Rates for branching particle approximations of continuous-discrete filters

Herein, we analyze an efficient branching particle method for asymptotic solutions to a class of continuous-discrete filtering problems. Suppose that $t\to X_t$ is a Markov process and we wish to calculate the measure-valued process $t\to\mu_t(\cdot)\doteq P\{X_t\in \cdot|\sigma\{Y_{t_k}, t_k\leq t\}\}$, where $t_k=k\epsilon$ and $Y_{t_k}$ is a distorted, corrupted, partial observation of $X_{t_k}$. Then, one constructs a particle system with observation-dependent branching and $n$ initial particles whose empirical measure at time $t$, $\mu_t^n$, closely approximates $\mu_t$. Each particle evolves independently of the other particles according to the law of the signal between observation times $t_k$, and branches with small probability at an observation time.

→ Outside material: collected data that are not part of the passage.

(** C9. GET /api/random answers 404 with the Not-Found payload on an empty
    table; on a non-empty table it answers 200 with the projection, under
    "cafe", of a row that is in the table. *)
Theorem random_cafe_spec (env : environ) (tbl : list Cafe) :
  (tbl = [] ->
   random_cafe env tbl
   = (JObj [("error", JObj [("Not Found", JStr "No cafes found in the database")])], 404)) /\
  (tbl <> [] ->
   exists cafe, In cafe tbl /\
     random_cafe env tbl = (JObj [("cafe", JObj (get_cafe_response cafe))], 200)).
Proof.
  split.
  - intros ->. reflexivity.
  - intros Hne. pose proof (order_by_random_perm env tbl) as P.
    unfold random_cafe.
    destruct (order_by_random env tbl) as [|cafe rest] eqn:E.
    + apply Permutation_nil in P. congruence.
    + exists cafe. split; [|reflexivity].
      apply (Permutation_in cafe P). now left.
Qed.

Lemma stored_location (r : Cafe) : stored r -> location r <> None.
Proof.
  intros [_ H] E. unfold first_null in H. rewrite E in H.
  destruct (name r), (map_url r), (img_url r); discriminate.
Qed.

Lemma optstr_eqb_eq (x y : Py.optstr) : Py.eqb x y = true <-> x = y.
Proof.
  destruct x as [a|], y as [b|]; simpl; split; intros H;
    try discriminate; trivial.
  - apply String.eqb_eq in H. now subst.
  - injection H as ->. apply String.eqb_refl.
Qed.

(** C10. GET /api/search formats exactly the rows whose location is the
    string given as [loc], compared character for character, ordered by name
    ascending: 200 with the projections under "cafes", or the Not-Found
    response when there is none.  Without a [loc] parameter the filter is a
    comparison with [None], which no stored row satisfies, so the answer is
    the Not-Found response. *)
Theorem search_cafe_spec (req : request) (tbl : list Cafe) :
  let loc := get "loc" (args req) in
  exists found : list Cafe,
    (forall r, In r found <-> In r tbl /\ location r = loc) /\
    Permutation found (filter (fun r => Py.eqb (location r) loc) tbl) /\
    Sorted (fun a b => by_name a b = true) found /\
    search_cafe req tbl = many_responses (PyList found) /\
    (found <> [] ->
     search_cafe req tbl
     = (jsonify [("cafes", JArr (map (fun cafe => JObj (get_cafe_response cafe)) found))], 200)) /\
    (found = [] -> search_cafe req tbl = (not_found_payload, 404)) /\
    (loc = None -> Forall stored tbl -> search_cafe req tbl = (not_found_payload, 404)).
Proof.
  intros loc.
  exists (order_by by_name (filter_by_location loc tbl)).
  assert (Hin : forall r, In r (order_by by_name (filter_by_location loc tbl))
                          <-> In r tbl /\ location r = loc).
  { intros r. rewrite order_by_In. unfold filter_by_location.
    rewrite filter_In, optstr_eqb_eq. tauto. }
  split; [exact Hin|].
  split; [apply order_by_perm|].
  split; [apply order_by_sorted, by_name_total|].
  split; [reflexivity|].
  split; [apply many_responses_list|].
  split; [apply many_responses_list|].
  intros Hloc Hstored.
  apply many_responses_list.
  destruct (order_by by_name (filter_by_location loc tbl)) as [|r rest] eqn:E; trivial.
  exfalso.
  assert (Hr : In r tbl /\ location r = loc) by (apply Hin; now left).
  destruct Hr as [Hr Hl]. rewrite Forall_forall in Hstored.
  apply (stored_location r (Hstored r Hr)). congruence.
Qed.

(** ** Write handlers: what a run from a clean session computes *)


Lemma add_cafe_run (env : environ) (req : request) (tbl : list Cafe) :
  dispatch (add_cafe env req) (fresh tbl)
  = match commit_error env [Insert (new_cafe_check req)] tbl with
    | Some e =>
        (Responded (failure_response (repr e)),
         {| table := tbl; pending := [];
            log := [CallAdd; CallCommit; CallRollback; CallClose] |})
    | None =>
        (Responded success_response,
         {| table := match flush [Insert (new_cafe_check req)] tbl with
                     | inr tbl' => tbl'
                     | inl _ => tbl
                     end;
            pending := []; log := [CallAdd; CallCommit; CallClose] |})
    end.
Proof.
  unfold dispatch, add_cafe, try_except_finally, bind, session_add,
    session_commit, session_rollback, session_close, ret, fresh, commit_error,
    failure_response, success_response, record.
  cbn [table pending log app].
  destruct (flush [Insert (new_cafe_check req)] tbl) as [e|tbl'].
  - destruct (Py.contains "NOT NULL constraint failed" (repr e));
      [reflexivity|].
    destruct (Py.contains "UNIQUE constraint failed" (repr e)); reflexivity.
  - destruct (commit_fault env) as [msg|]; cbn [option_map]; [|reflexivity].
    destruct (Py.contains "NOT NULL constraint failed" (repr (OperationalError msg)));
      [reflexivity|].
    destruct (Py.contains "UNIQUE constraint failed" (repr (OperationalError msg)));
      reflexivity.
Qed.

Lemma db_get_id (tbl : list Cafe) (pk : Z) (obj : Cafe) :
  db_get tbl pk = Some obj -> In obj tbl /\ id obj = Some pk.
Proof.
  unfold db_get. intros H. apply find_some in H as [Hin Hid].
  split; trivial.
  destruct (id obj) as [k|]; simpl in Hid; [|discriminate].
  apply Z.eqb_eq in Hid. now subst.
Qed.

Lemma update_price_run (env : environ) (req : request) (cafe_id : Z)
    (tbl : list Cafe) :
  let new_price := get "new_price" (args req) in
  dispatch (update_price env req cafe_id) (fresh tbl)
  = if negb (Py.truthy new_price) then
      (Responded (jsonify [("error", JObj [("error", JStr "coffee_price cannot be null.")])], 400),
       fresh tbl)
    else
      match db_get tbl cafe_id with
      | None => (Aborted 404 "This ID Does not Exist.", fresh tbl)
      | Some _ =>
          match commit_fault env with
          | Some msg =>
              (Responded (failure_response (repr (OperationalError msg))),
               {| table := tbl; pending := [];
                  log := [CallCommit; CallRollback; CallClose] |})
          | None =>
              (Responded success_response,
               {| table := map (fun r => if Py.int_eqb (id r) (Some cafe_id)
                                         then set_coffee_price new_price r else r) tbl;
                  pending := []; log := [CallCommit; CallClose] |})
          end
      end.
Proof.
  intros new_price. unfold update_price. fold new_price.
  destruct (negb (Py.truthy new_price)); [reflexivity|].
  unfold dispatch, try_except_finally, bind, get_or_404, assign_coffee_price,
    session_commit, session_rollback, session_close, ret, fresh,
    failure_response, success_response, record.
  cbn [table pending log app].
  destruct (db_get tbl cafe_id) as [obj|] eqn:Hget; [|reflexivity].
  apply db_get_id in Hget as [_ Hid].
  cbn [table pending log app flush apply_change]. rewrite Hid.
  destruct (commit_fault env) as [msg|]; [|reflexivity].
  destruct (Py.contains "NOT NULL constraint failed" (repr (OperationalError msg)));
    [reflexivity|].
  destruct (Py.contains "UNIQUE constraint failed" (repr (OperationalError msg)));
    reflexivity.
Qed.

Lemma delete_cafe_run (env : environ) (req : request) (cafe_id : Z)
    (tbl : list Cafe) :
  let api_key := get "api-key" (args req) in
  dispatch (delete_cafe env req cafe_id) (fresh tbl)
  = if negb (Py.truthy api_key) || negb (Py.eqb api_key (SECRET_API env)) then
      (Responded (jsonify [("error", JObj [("error", JStr "Not Authorized to perform this action.")])], 403),
       fresh tbl)
    else
      match db_get tbl cafe_id with
      | None => (Aborted 404 "This ID Does not Exist.", fresh tbl)
      | Some _ =>
          match commit_fault env with
          | Some msg =>
              (Unhandled (OperationalError msg),
               {| table := tbl; pending := [Delete (Some cafe_id)];
                  log := [CallDelete; CallCommit] |})
          | None =>
              (Responded success_response,
               {| table := filter (fun r => negb (Py.int_eqb (id r) (Some cafe_id))) tbl;
                  pending := []; log := [CallDelete; CallCommit; CallClose] |})
          end
      end.
Proof.
  intros api_key. unfold delete_cafe. fold api_key.
  destruct (negb (Py.truthy api_key) || negb (Py.eqb api_key (SECRET_API env)));
    [reflexivity|].
  unfold dispatch, bind, get_or_404, session_delete, session_commit,
    session_close, ret, fresh, success_response, record.
  cbn [table pending log app].
  destruct (db_get tbl cafe_id) as [obj|] eqn:Hget; [|reflexivity].
  apply db_get_id in Hget as [_ Hid].
  cbn [table pending log app flush apply_change]. rewrite Hid.
  destruct (commit_fault env) as [msg|]; reflexivity.
Qed.

(** ** Failure handling on the write paths *)



Lemma existsb_same_name (obj : Cafe) (tbl : list Cafe) :
  existsb (fun r => Py.eqb (name r) (name obj)) tbl = true
  <-> exists r, In r tbl /\ name r = name obj.
Proof.
  rewrite existsb_exists. split; intros [r [Hin H]]; exists r; split; trivial;
    now apply optstr_eqb_eq.
Qed.

(** What the flush of one INSERT of a freshly built entity comes to. *)
Lemma flush_insert_new (req : request) (tbl : list Cafe) :
  let obj := new_cafe_check req in
  flush [Insert obj] tbl
  = match first_null obj with
    | Some col => inl (IntegrityError ("NOT NULL constraint failed: cafe." ++ col))
    | None =>
        if existsb (fun r => Py.eqb (name r) (name obj)) tbl
        then inl (IntegrityError "UNIQUE constraint failed: cafe.name")
        else inr (tbl ++ [set_id (next_rowid tbl) obj])%list
    end.
Proof.
  intros obj. cbn [flush apply_change].
  destruct (first_null obj); [reflexivity|].
  change (id obj) with (@None Z). cbv iota beta zeta.
  destruct (existsb _ tbl); reflexivity.
Qed.

(** POST /api/add never lets an exception out: it answers, it has closed the
    session, and unless it answers 200 it has rolled back and the table is
    as before. *)
Lemma add_cafe_handles_every_failure (env : environ) (req : request)
    (tbl : list Cafe) :
  exists r w',
    dispatch (add_cafe env req) (fresh tbl) = (Responded r, w') /\
    last (log w') CallAdd = CallClose /\ pending w' = [] /\
    (r = success_response \/
     (snd r = 400 /\ table w' = tbl /\ In CallRollback (log w'))).
Proof.
  rewrite add_cafe_run.
  destruct (commit_error env [Insert (new_cafe_check req)] tbl) as [e|].
  - eexists _, _. split; [reflexivity|]. repeat split. right.
    repeat split; [|simpl; tauto].
    unfold failure_response.
    destruct (Py.contains "NOT NULL constraint failed" (repr e)); [reflexivity|].
    destruct (Py.contains "UNIQUE constraint failed" (repr e)); reflexivity.
  - eexists _, _. split; [reflexivity|]. repeat split. now left.
Qed.

(** PATCH /api/update-price handles a failing commit the same way. *)
Lemma update_price_handles_commit_failure (env : environ) (req : request)
    (cafe_id : Z) (tbl : list Cafe) (msg : string) :
  Py.truthy (get "new_price" (args req)) = true ->
  db_get tbl cafe_id <> None ->
  commit_fault env = Some msg ->
  exists r,
    dispatch (update_price env req cafe_id) (fresh tbl)
    = (Responded r, {| table := tbl; pending := [];
                       log := [CallCommit; CallRollback; CallClose] |}) /\
    snd r = 400.
Proof.
  intros Ht Hget Hfault. rewrite update_price_run, Ht, Hfault. simpl negb.
  destruct (db_get tbl cafe_id); [|congruence].
  eexists. split; [reflexivity|].
  unfold failure_response.
  destruct (Py.contains "NOT NULL constraint failed" _); [reflexivity|].
  destruct (Py.contains "UNIQUE constraint failed" _); reflexivity.
Qed.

For filtering problems where $\epsilon$ is very small, using the algorithm considered in this paper requires far fewer computations than other algorithms that branch or interact all particles regardless of the value of $\epsilon$. We analyze the algorithm on L\'{e}vy-stable signals and give rates of convergence for $E^{1/2}\{\|\mu^n_t-\mu_t\|_{\gamma}^2\}$, where $\Vert\cdot\Vert_{\gamma}$ is a Sobolev norm, as well as related convergence results.